Xiu Xiu are a band who could be accused of many things, but mediocrity is certainly not one of them. Xiu Xiu stand resolutely separate from the pack, screaming and wailing about hating themselves, sexual deviance and abortion while other American alternative rock bands make a desperate lunge for at least a small amount of mainstream success. Jamie Stewart, the brains behind Xiu Xiu, is melodramatic, waving a sad sack to rival Morrissey or Robert Smith, but has an anger and a disregard for the enjoyment of the listener which marks him as an entirely separate entity. He knows that his music is often grating, confrontational and embarrassing, and doesn’t care at all. It’s simply his voice, and he can’t change it.

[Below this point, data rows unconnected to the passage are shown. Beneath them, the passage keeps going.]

(* ===== verification/Server.v ===== *)
(** The server ([server.rs], [auth.rs], [routes.rs]): from a request's headers
    to its answer.  What a request may reach is decided by the bearer layer
    alone; everything after it acts in the key's workspace, for the key's
    caller, and keeps what is stored sound. *)

From stdpp Require Import pretty.
From S2P Require Import Prelude Text Errors Random Ids Shelf Records Effects Rules Workspace Upload Rewrite Ledger Engine Operations Safety Sessions.
From S2P Require Import Auth Database Sqlite Control Keys Rate Clock Config Bridge Engines Handlers.

(** ** Routes *)

Record Route := mkRoute { operation : string; method : string; route_path : string }.

Definition ROUTES : list Route := [
  mkRoute "healthz" "GET" "/healthz";
  mkRoute "readyz" "GET" "/readyz";
  mkRoute "getViewer" "GET" "/v1/viewer";
  mkRoute "getWorkspace" "GET" "/v1/workspace";
  mkRoute "probeWrite" "POST" "/v1/workspace/probe";
  mkRoute "cleanStaging" "POST" "/v1/workspace/clean-staging";
  mkRoute "listItems" "GET" "/v1/items";
  mkRoute "listItemIds" "GET" "/v1/item-ids";
  mkRoute "resolveItem" "GET" "/v1/items/resolve";
  mkRoute "findByContentKey" "GET" "/v1/content-keys/{contentKey}";
  mkRoute "getItem" "GET" "/v1/items/{id}";
  mkRoute "deleteItem" "DELETE" "/v1/items/{id}";
  mkRoute "getItemContent" "GET" "/v1/items/{id}/content";
  mkRoute "beginUpload" "POST" "/v1/uploads";
  mkRoute "putUploadContent" "PUT" "/v1/uploads/{uploadId}/content";
  mkRoute "commitUpload" "POST" "/v1/uploads/{uploadId}/commit";
  mkRoute "abortUpload" "DELETE" "/v1/uploads/{uploadId}";
  mkRoute "enableEncryption" "PUT" "/v1/workspace/encryption";
  mkRoute "freshStart" "POST" "/v1/workspace/encryption/fresh-start";
  mkRoute "replaceHeader" "PUT" "/v1/workspace/encryption/header";
  mkRoute "getRewrite" "GET" "/v1/rewrite";
  mkRoute "beginRewrite" "POST" "/v1/rewrite";
  mkRoute "heartbeatRewrite" "POST" "/v1/rewrite/heartbeat";
  mkRoute "takeOverRewrite" "POST" "/v1/rewrite/take-over";
  mkRoute "commitRewrite" "POST" "/v1/rewrite/commit";
  mkRoute "abortRewrite" "POST" "/v1/rewrite/abort"
].

Definition operation_of (m matched : string) : option string :=
  operation <$> List.find (λ r, String.eqb (method r) m && String.eqb (route_path r) matched) ROUTES.

(** No two operations are one route. *)
Example routes_are_distinct :
  Forall (λ r, operation_of (method r) (route_path r) = Some (operation r)) ROUTES ∧ NoDup (operation <$> ROUTES).
Proof. split; [repeat constructor|apply (bool_decide_unpack _); vm_compute; exact I]. Qed.

(** The router's own list: a path, and the handler of each of its methods by
    its name. *)
Definition health_routes : list (string * list (string * string)) := [
  ("/healthz", [("GET", "healthz")]);
  ("/readyz", [("GET", "readyz")])
].
Definition v1_routes (panic_route : bool) : list (string * list (string * string)) := [
  ("/v1/viewer", [("GET", "get_viewer")]);
  ("/v1/workspace", [("GET", "get_workspace")]);
  ("/v1/workspace/probe", [("POST", "probe_write")]);
  ("/v1/workspace/clean-staging", [("POST", "clean_staging")]);
  ("/v1/items", [("GET", "list_items")]);
  ("/v1/item-ids", [("GET", "list_item_ids")]);
  ("/v1/items/resolve", [("GET", "resolve_item")]);
  ("/v1/content-keys/{contentKey}", [("GET", "find_by_content_key")]);
  ("/v1/items/{id}", [("GET", "get_item"); ("DELETE", "delete_item")]);
  ("/v1/items/{id}/content", [("GET", "get_item_content")]);
  ("/v1/uploads", [("POST", "begin_upload")]);
  ("/v1/uploads/{uploadId}/content", [("PUT", "put_upload_content")]);
  ("/v1/uploads/{uploadId}/commit", [("POST", "commit_upload")]);
  ("/v1/uploads/{uploadId}", [("DELETE", "abort_upload")]);
  ("/v1/workspace/encryption", [("PUT", "enable_encryption")]);
  ("/v1/workspace/encryption/fresh-start", [("POST", "fresh_start")]);
  ("/v1/workspace/encryption/header", [("PUT", "replace_header")]);
  ("/v1/rewrite", [("GET", "get_rewrite"); ("POST", "begin_rewrite")]);
  ("/v1/rewrite/heartbeat", [("POST", "heartbeat_rewrite")]);
  ("/v1/rewrite/take-over", [("POST", "take_over_rewrite")]);
  ("/v1/rewrite/commit", [("POST", "commit_rewrite")]);
  ("/v1/rewrite/abort", [("POST", "abort_rewrite")])
] ++ (if panic_route then [("/v1/test-panic", [("GET", "test_panic")])] else []).
Definition router (panic_route : bool) : list (string * list (string * string)) :=
  health_routes ++ v1_routes panic_route.

(** What becomes of a request: it goes to a handler; its path is there, but not
    for its method, which axum answers itself; or its path is not there.  A GET
    route serves HEAD too. *)
Inductive Dispatched := ToHandler (name : string) | OtherMethod | NoRoute.
Definition served_as (m : string) : string := if String.eqb m "HEAD" then "GET" else m.
Definition of_path (m : string) (methods : list (string * string)) : Dispatched :=
  match List.find (λ r, String.eqb r.1 (served_as m)) methods with Some r => ToHandler r.2 | None => OtherMethod end.
Definition dispatch (panic_route : bool) (m : string) (matched : option string) : Dispatched :=
  match matched ≫= λ path, List.find (λ r, String.eqb r.1 path) (router panic_route) with
  | Some r => of_path m r.2
  | None => NoRoute
  end.

(** The name an operation has in the contract, from that of its handler. *)
Fixpoint camel (s : string) : string :=
  match s with
  | String "_" (String c s) => String (ascii_of_N (N_of_ascii c - 32)) (camel s)
  | String c s => String c (camel s)
  | EmptyString => EmptyString
  end.

(** Two lists of the same routes: one grouped by path, one not. *)
Definition spread (rs : list (string * list (string * string))) : list Route :=
  rs ≫= λ r, map (λ h, mkRoute (camel h.2) h.1 r.1) r.2.
Lemma spread_router : spread (router false) = ROUTES.
Proof. reflexivity. Qed.

Lemma find_methods (m p path : string) methods :
  List.find (λ r, String.eqb (method r) m && String.eqb (route_path r) path)
    (map (λ h, mkRoute (camel h.2) h.1 p) methods) =
  if String.eqb p path then (λ h, mkRoute (camel h.2) h.1 p) <$> List.find (λ h, String.eqb h.1 m) methods else None.
Proof.
  induction methods as [|[m' h] methods IH]; cbn; [by destruct (String.eqb p path)|].
  rewrite IH. by destruct (String.eqb m' m), (String.eqb p path).
Qed.
Lemma find_some_app {A} (f : A → bool) l k :
  List.find f (l ++ k) = match List.find f l with Some x => Some x | None => List.find f k end.
Proof. induction l as [|x l IH]; [done|]. cbn. by destruct (f x). Qed.

Lemma find_spread (m path : string) rs : NoDup rs.*1 →
  List.find (λ r, String.eqb (method r) m && String.eqb (route_path r) path) (spread rs) =
  r ← List.find (λ r, String.eqb r.1 path) rs;
  (λ h, mkRoute (camel h.2) h.1 path) <$> List.find (λ h, String.eqb h.1 m) r.2.
Proof.
  induction rs as [|[p methods] rs IH]; [done|]. intros [Hp Hnd]%NoDup_cons.
  change (spread ((p, methods) :: rs)) with (map (λ h, mkRoute (camel h.2) h.1 p) methods ++ spread rs).
  cbn [List.find fst].
  rewrite find_some_app, find_methods, (IH Hnd). destruct (String.eqb_spec p path) as [->|]; cbn [mbind option_bind snd].
  2: reflexivity.
  destruct (List.find (λ h, String.eqb h.1 m) methods); [done|]. cbn.
  destruct (List.find _ rs) as [r|] eqn:Hr; [|done]. exfalso.
  apply List.find_some in Hr as [Hin <-%String.eqb_eq]. apply Hp.
  change (r.1 ∈ rs.*1). apply list_elem_of_fmap_2. by apply list_elem_of_In.
Qed.

(** The table and the router are one list: whatever the method and the path,
    the operation a request is logged as is the handler that the router takes
    it to.  Only HEAD, which the GET routes serve as well, has no operation. *)
Theorem the_table_is_the_router (m path : string) :
  m ≠ "HEAD" →
  operation_of m path = match dispatch false m (Some path) with ToHandler name => Some (camel name) | _ => None end.
Proof.
  intros Hm. unfold operation_of. rewrite <- spread_router, find_spread by (apply (bool_decide_unpack _); vm_compute; exact I).
  unfold dispatch, of_path, served_as. cbn [mbind option_bind]. rewrite (proj2 (String.eqb_neq m "HEAD") Hm).
  destruct (List.find _ (router false)) as [[p methods]|]; [|done]. cbn [snd mbind option_bind].
  by destruct (List.find _ methods) as [[]|].
Qed.

Example requests_are_dispatched :
  dispatch false "DELETE" (Some "/v1/viewer") = OtherMethod ∧ dispatch false "GET" None = NoRoute ∧
  dispatch false "HEAD" (Some "/v1/items") = ToHandler "list_items" ∧ operation_of "HEAD" "/v1/items" = None.
Proof. repeat split. Qed.

(** ** Around the handlers *)

(** An id a client sent is kept when it could not hurt a log. *)
Definition is_alphanumeric (c : ascii) : bool :=
  let n := N_of_ascii c in is_digit c || is_lowercase c || ((65 <=? n) && (n <=? 90))%N.
Definition plausible (id : string) : bool :=
  (1 <=? String.length id) && (String.length id <=? 64)
  && all_bytes (λ b, is_alphanumeric b || Ascii.eqb b "." || Ascii.eqb b "-" || Ascii.eqb b "_") id.

Definition new_request_id {RS} `{RandomSource RS} (rng : RS) : string * RS :=
  let '(bytes, rng) := fill 16 rng in (hex bytes, rng).

(** The id a request goes by. *)
Definition request_id {RS} `{RandomSource RS} (header : option string) (rng : RS) : string * RS :=
  match header ≫= λ id, if plausible id then Some id else None with
  | Some id => (id, rng)
  | None => new_request_id rng
  end.

(** What is asked for: an operation with its parameters, or something that is
    dispatched to no handler. *)
Inductive Asked := Operation (r : Request) | Elsewhere (d : Dispatched).

(** What arrives: from where, with which headers, and what it asks for. *)
Record Arrival := mkArrival {
  peer : option IpAddr;
  forwarded : list (option string);
  authorization : option string;
  asks_for : Asked;
}.

Definition bearer (q : Arrival) : option string :=
  header ← authorization q;
  token ← strip_prefix "Bearer " header;
  let token := trim token in
  if String.eqb token "" then None else Some token.

Section Server.
Context {C X Sh RS : Type} `{Ext : Externals} `{Db : !Database C X} `{S : !ItemShelf Sh} `{Disk : !ShelfDisk Sh}
  `{Random : !RandomSource RS}.
Context (config : Config) (clock : nat → N) (fuel : nat) (raw : list byte → option (list byte)).
(** [str::parse::<IpAddr>], and whether the data directory is there. *)
Context (parse_ip : string → option IpAddr) (is_dir : string → bool).
#[local] Abbreviation Wd := (World C Sh RS) (only parsing).
#[local] Abbreviation Layered A := (M Problem (World C Sh RS) A) (only parsing).

Definition tell_time : Layered N := λ W,
  (Ok (clock (w_ticks W)), mkWorld (w_db W) (w_shelves W) (w_open W) (w_random W) (Datatypes.S (w_ticks W)) (w_failures W)).

Definition set_failures (l : FailureLimiter) (W : Wd) : Wd :=
  mkWorld (w_db W) (w_shelves W) (w_open W) (w_random W) (w_ticks W) l.

Definition on_limiter {A} (f : FailureLimiter → A * FailureLimiter) : Layered A := λ W,
  let '(a, l) := f (w_failures W) in (Ok a, set_failures l W).

Definition authenticate (token : string) : Srv (C := C) (Sh := Sh) (RS := RS) Authenticated := λ W,
  let '(y, s) := Control.authenticate clock token (mkControl (w_db W) (w_random W) (w_ticks W)) in
  (y, mkWorld (db s) (w_shelves W) (w_open W) (control_rng s) (control_ticks s) (w_failures W)).

(** How long the address must wait, if it must. *)
Definition limited (address : option IpAddr) : Layered (option N) :=
  match address with
  | None => mret None
  | Some address =>
      now ← tell_time;
      on_limiter (FailureLimiter.limited address now)
  end.

(** A guess is counted. *)
Definition guessed (address : option IpAddr) : Layered unit :=
  match address with
  | None => mret ()
  | Some address =>
      now ← tell_time;
      on_limiter (λ l, ((), FailureLimiter.failed address now l))
  end.

(** A refused token: only one that is not a key of this server was a guess. *)
Definition refuse (address : option IpAddr) (refusal : ApiError) : Layered Authenticated :=
  (if bool_decide (refusal = Unauthenticated) then guessed address else mret ());;
  throw (problem refusal).

Definition recognise (address : option IpAddr) (token : string) : Layered Authenticated := λ W,
  match authenticate token W with
  | (Ok who, W) => (Ok who, W)
  | (Err refusal, W) => refuse address refusal W
  | (Killed, W) => (Killed, W)
  | (Spinning, W) => (Spinning, W)
  end.

(** Who the request is from, before any handler and any body. *)
Definition layer (q : Arrival) : Layered Authenticated :=
  let address := (λ p, client_address parse_ip p (forwarded q) (behind_proxy (listen config))) <$> peer q in
  wait ← limited address;
  match wait with
  | Some wait => throw (with_retry wait (problem RateLimited))
  | None =>
      match bearer q with
      | None => guessed address;; throw (problem Unauthenticated)
      | Some token => recognise address token
      end
  end.

(** axum's answer to a method that a path does not have. *)
Definition method_not_allowed : Response := mkResponse 405 NoContent.

(** A request under [/v1]: the bearer layer is around the fallbacks too, so that
    what exists is not said to those without a key. *)
Definition serve_v1 (q : Arrival) : Layered Response :=
  who ← layer q;
  match asks_for q with
  | Operation r => handle config clock fuel raw who r
  | Elsewhere OtherMethod => mret method_not_allowed
  | Elsewhere _ => throw (problem NotFound)
  end.

Definition serve (q : Arrival) : Wd → option Response * Wd := λ W,
  match serve_v1 q W with
  | (Ok r, W) => (Some r, W)
  | (Err p, W) => (Some (into_response p), W)
  | (_, W) => (None, W)
  end.

Definition healthz : Response := mkResponse 204 NoContent.

Definition readyz : Wd → Response * Wd := λ W,
  match on_control Control.ready W with
  | (Ok _, W) => (mkResponse (if is_dir (data_dir (Config.server config)) then 204 else 503) NoContent, W)
  | (_, W) => (mkResponse 503 NoContent, W)
  end.

(** One pass of the janitor: what fails is logged, and the next one tried. *)
Definition clean_one (w : WorkspaceId) : Srv (C := C) (Sh := Sh) (RS := RS) unit :=
  try_ (Engines.get config clock fuel w;; on_engine clock fuel w (λ E, Engine.clean_staging w E));;
  mret ().

Definition janitor : Srv (C := C) (Sh := Sh) (RS := RS) unit :=
  workspaces ← on_control Control.workspaces;
  for_each workspaces (λ info, clean_one (wi_id info)).
End Server.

Musically, Xiu Xiu’s new album Always is hardly a departure from their previous efforts. Their music is still very percussive and occasionally almost danceable, there are still bursts of confrontational white noise or distortion, and Stewart still sings in his fragile, hysterical way which has turned off so many listeners in the past. The 8-bit bleeps and beeps that dominated their last album “Dear God, I Hate Myself’ (seriously, that’s the title) return here, especially on opening track ‘Hi’ and ‘Born To Suffer’. Sadly whereas almost every previous Xiu Xiu album has featured hooky, almost poppy songs smeared and dirtied by Stewart’s strange, gothy sensibilities, there is not much catchy or hooky to latch onto on Always. It is an engaging and stimulating listen, at times very sad and at times almost funny, but I can never imagine warming to it.

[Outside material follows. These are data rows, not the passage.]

(** From between two looks. *)
Lemma idle_taken_up w config : inv w → phase (pair w) = Idle →
  load cert_file key_file (read_file (disk w Cert)) (read_file (disk w Key)) = Ok config →
  taken_up (disk w) config (Nat.iter 4 (look (disk w)) (pair w)).
Proof.
  intros Hinv Hphase Hload. pose proof (inv_phase _ Hinv) as Hup. rewrite Hphase in Hup.
  pose proof Hload as Hsplit. rewrite load_split in Hsplit.
  destruct (load_certificates cert_file (read_file (disk w Cert))) as [cs| | |] eqn:Hcs; try done. cbn in Hsplit.
  destruct (decide (seen (pair w) = Some (stamp_of (disk w Cert), stamp_of (disk w Key)))) as [Hseen|Hnew].
  - destruct (disk w Cert) as [[mc cert]|] eqn:Hdc; [|done]. destruct (disk w Key) as [[mk key]|] eqn:Hdk;
      [|by apply no_key_Err in Hsplit].
    assert (current (pair w) = Some config) as Hc.
    { destruct (Hup mc mk Hseen) as [Hg|[Hg|Hcur]]; [by destruct Hg; rewrite Hdc|by destruct Hg; rewrite Hdk|].
      by eapply Hcur; [apply (inv_disk _ Hinv)..|]. }
    assert (taken_up (disk w) config (pair w)) as Ht by (split; [unfold looking_at; by rewrite Hphase|done]).
    repeat (rewrite Nat.iter_succ); cbn [Nat.iter nat_rect]. do 4 (apply look_steady; [by rewrite Hdc, Hdk|]). done.
  - repeat (rewrite Nat.iter_succ). cbn [Nat.iter nat_rect]. unfold look at 4. rewrite Hphase. unfold look at 3. cbn [phase seen current].
    rewrite bool_decide_false by done. unfold look at 2. cbn [phase seen current]. rewrite Hcs. unfold look. cbn [phase seen current].
    by rewrite Hsplit.
Qed.

(** A look comes to its end. *)
Lemma look_ends d p : is_Some (current p) → phase p ≠ Refused →
  ∃ n, n ≤ 4 ∧ phase (Nat.iter n (look d) p) = Idle.
Proof.
  intros [config Hc] Hr.
  assert (∀ p, is_Some (current p) → (∃ cs, phase p = HasCertificates cs) → phase (look d p) = Idle) as H1.
  { intros q [c Hq] [cs Hp]. unfold look. rewrite Hp. unfold failed_load. rewrite Hq. by repeat case_match. }
  assert (∀ p, is_Some (current p) → phase p = Loading → phase (look d p) = Idle ∨ is_Some (current (look d p)) ∧ ∃ cs, phase (look d p) = HasCertificates cs) as H2.
  { intros q [c Hq] Hp. unfold look. rewrite Hp. unfold failed_load. rewrite Hq. destruct (load_certificates _ _); [right|by left..]. cbn. eauto. }
  assert (∀ p, is_Some (current p) → phase p = Loading → ∃ n, n ≤ 2 ∧ phase (Nat.iter n (look d) p) = Idle) as H3.
  { intros q Hq Hp. destruct (H2 q Hq Hp) as [Hi|[Hc' Hh]]; [by exists 1; split; [lia|]|]. exists 2. split; [lia|]. by apply H1. }
  destruct (phase p) as [|c| |cs|] eqn:Hphase; [by exists 0; split; [lia|]| | | |done].
  - destruct (decide (seen p = Some (c, stamp_of (d Key)))) as [He|Hne].
    + exists 1. split; [lia|]. cbn. unfold look. rewrite Hphase. by rewrite bool_decide_true.
    + assert (phase (look d p) = Loading) as Hq by (unfold look; by rewrite Hphase, bool_decide_false).
      assert (is_Some (current (look d p))) as Hcq by (unfold look; rewrite Hphase, bool_decide_false by done; by exists config).
      destruct (H3 _ Hcq Hq) as (n & Hn & Hi). exists (S n). split; [lia|]. by rewrite Nat.iter_succ_r.
  - destruct (H3 p) as (n & Hn & Hi); [by exists config|done|]. exists n. split; [lia|done].
  - exists 1. split; [lia|]. apply H1; [by exists config|by exists cs].
Qed.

It is easy to respect musical experimentalism and unusual instrumentation, and it is easy to respect a spirit of adventure and disregard for the mainstream. However, if there is nothing even remotely pleasant to latch on to, it is a hard album to feel positively about. Songs like ‘Smear The Queen’ and ‘Honey Suckle’ certainly do approach being reasonably pleasant to listen to, and in the case of ‘Honey Suckle’ maybe even approach being catchy and likeable, but this only serves to highlight the abrasive tone of the rest of the album. This has always been Xiu Xiu’s problem; they smuggle remarkable, catchy pop songs (like the stunning ‘I Luv The Valley OH!’ on their best album Fabulous Muscles) and surround it with screaming and atonal noise.
While I would never wish for Xiu Xiu to cave in and sound like everyone else, it does make it a challenge to listen to at the best of times. As a personal fan of Jamie Stewart’s recorded output, it was tempting to simply rave about their unusual, shockingly honest music and deplore everyone to buy it. However, the truth is that there is a wealth of immediate, catchier, more penetrable music in the Xiu Xiu canon that, although Jessie J it aint, is a far easier listen.